**Task description**
Starting with the line that contains "l1 ← match previous with", copy every line through the end of the data below, exactly and with nothing added.

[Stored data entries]
-- Opening Marker --

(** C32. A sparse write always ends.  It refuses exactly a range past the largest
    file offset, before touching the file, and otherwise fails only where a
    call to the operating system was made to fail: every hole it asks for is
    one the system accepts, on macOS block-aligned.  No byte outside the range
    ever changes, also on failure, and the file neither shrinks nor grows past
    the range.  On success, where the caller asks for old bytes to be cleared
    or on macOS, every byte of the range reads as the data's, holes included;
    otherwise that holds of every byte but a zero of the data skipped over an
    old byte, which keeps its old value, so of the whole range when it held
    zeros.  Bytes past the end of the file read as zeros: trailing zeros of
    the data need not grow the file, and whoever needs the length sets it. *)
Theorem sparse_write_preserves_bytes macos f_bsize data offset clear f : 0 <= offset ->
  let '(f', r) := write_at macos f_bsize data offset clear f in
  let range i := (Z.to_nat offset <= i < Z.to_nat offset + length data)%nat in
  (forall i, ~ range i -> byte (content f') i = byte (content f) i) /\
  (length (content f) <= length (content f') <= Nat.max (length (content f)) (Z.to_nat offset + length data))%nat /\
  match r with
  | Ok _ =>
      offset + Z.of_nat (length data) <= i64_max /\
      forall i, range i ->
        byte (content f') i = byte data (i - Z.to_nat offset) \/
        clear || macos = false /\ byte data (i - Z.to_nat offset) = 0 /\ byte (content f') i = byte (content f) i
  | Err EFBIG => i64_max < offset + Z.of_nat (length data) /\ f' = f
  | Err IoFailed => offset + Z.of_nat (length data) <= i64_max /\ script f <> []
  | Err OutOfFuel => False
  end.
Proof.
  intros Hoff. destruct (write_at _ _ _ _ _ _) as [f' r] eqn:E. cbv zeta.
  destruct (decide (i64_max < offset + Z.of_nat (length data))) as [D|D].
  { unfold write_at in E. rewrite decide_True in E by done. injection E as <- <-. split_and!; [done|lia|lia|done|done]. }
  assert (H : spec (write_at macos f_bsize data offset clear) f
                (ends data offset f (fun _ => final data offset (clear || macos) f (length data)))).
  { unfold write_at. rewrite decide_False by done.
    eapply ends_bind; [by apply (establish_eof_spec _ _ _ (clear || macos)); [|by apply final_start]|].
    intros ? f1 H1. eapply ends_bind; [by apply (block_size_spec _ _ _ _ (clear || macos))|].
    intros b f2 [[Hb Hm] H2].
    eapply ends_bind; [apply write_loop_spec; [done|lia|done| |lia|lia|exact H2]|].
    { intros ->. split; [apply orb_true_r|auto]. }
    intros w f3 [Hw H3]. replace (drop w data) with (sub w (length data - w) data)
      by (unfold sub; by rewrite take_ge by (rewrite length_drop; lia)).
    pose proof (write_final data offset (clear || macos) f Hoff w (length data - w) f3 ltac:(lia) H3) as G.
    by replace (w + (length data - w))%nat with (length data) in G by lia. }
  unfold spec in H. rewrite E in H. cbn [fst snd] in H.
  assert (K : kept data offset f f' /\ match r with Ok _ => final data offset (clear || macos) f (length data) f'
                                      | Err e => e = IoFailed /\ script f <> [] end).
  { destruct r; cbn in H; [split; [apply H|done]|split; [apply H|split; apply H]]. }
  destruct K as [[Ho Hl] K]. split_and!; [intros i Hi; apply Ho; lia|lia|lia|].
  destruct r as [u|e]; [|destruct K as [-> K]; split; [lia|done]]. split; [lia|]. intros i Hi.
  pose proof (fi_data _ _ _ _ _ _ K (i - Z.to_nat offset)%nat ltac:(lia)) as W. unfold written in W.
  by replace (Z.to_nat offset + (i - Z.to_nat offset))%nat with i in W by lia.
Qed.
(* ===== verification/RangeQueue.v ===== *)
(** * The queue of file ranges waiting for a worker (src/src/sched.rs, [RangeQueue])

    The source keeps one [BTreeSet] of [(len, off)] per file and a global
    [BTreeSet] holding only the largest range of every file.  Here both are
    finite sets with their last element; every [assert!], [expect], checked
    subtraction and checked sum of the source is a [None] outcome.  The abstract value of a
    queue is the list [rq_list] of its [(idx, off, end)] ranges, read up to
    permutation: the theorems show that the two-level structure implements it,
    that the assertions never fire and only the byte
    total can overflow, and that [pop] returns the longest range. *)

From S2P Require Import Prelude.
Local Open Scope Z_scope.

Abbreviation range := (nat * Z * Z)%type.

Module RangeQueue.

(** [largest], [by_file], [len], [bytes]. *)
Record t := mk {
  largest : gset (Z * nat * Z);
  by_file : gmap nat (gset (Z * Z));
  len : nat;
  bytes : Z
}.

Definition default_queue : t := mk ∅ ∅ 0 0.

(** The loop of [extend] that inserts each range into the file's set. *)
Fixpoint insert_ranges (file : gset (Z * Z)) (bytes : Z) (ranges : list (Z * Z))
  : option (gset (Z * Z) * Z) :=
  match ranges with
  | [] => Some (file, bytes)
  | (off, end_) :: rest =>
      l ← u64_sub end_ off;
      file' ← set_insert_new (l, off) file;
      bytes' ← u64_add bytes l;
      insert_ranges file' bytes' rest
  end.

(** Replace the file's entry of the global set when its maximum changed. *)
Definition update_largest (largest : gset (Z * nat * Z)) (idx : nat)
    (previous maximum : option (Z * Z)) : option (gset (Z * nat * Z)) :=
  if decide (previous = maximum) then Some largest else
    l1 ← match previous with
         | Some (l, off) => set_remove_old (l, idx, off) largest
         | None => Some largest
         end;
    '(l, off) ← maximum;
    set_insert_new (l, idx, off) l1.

-- Closing Marker --

**Answer space**
    l1 ← match previous with
         | Some (l, off) => set_remove_old (l, idx, off) largest
         | None => Some largest
         end;
    '(l, off) ← maximum;
    set_insert_new (l, idx, off) l1.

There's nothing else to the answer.